#### [Brief]
Scan the records for "values". Show the matching lines.

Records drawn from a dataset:
------------------------

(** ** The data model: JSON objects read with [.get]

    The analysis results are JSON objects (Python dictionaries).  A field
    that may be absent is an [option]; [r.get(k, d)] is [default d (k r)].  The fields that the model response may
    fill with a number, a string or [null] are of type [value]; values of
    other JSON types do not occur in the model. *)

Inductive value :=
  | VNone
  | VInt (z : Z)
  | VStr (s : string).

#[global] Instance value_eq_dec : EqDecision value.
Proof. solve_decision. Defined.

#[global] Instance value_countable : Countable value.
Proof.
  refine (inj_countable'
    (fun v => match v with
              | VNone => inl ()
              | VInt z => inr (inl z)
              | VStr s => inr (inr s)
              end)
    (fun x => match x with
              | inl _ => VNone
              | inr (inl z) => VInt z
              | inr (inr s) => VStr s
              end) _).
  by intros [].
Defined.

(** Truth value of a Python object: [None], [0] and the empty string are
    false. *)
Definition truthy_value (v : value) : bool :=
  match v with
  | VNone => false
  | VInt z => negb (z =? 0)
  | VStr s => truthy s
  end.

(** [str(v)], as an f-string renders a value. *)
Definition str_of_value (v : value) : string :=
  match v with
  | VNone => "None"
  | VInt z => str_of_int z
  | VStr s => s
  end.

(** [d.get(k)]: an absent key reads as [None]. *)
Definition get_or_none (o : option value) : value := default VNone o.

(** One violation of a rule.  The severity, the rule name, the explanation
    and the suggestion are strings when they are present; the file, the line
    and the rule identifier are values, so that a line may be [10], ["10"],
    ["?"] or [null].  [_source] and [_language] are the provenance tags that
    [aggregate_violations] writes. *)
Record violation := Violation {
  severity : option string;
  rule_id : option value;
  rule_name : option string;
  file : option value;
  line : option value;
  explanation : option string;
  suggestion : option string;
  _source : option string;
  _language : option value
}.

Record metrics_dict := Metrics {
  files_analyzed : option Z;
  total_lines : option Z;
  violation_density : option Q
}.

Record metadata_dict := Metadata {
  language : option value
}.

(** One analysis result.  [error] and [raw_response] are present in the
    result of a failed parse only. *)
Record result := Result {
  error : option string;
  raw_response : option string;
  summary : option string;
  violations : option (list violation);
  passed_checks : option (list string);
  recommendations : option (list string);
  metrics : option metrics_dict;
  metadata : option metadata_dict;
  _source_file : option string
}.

------------------------

#### [Expected answer]
    fill with a number, a string or [null] are of type [value]; values of
    and the rule identifier are values, so that a line may be [10], ["10"],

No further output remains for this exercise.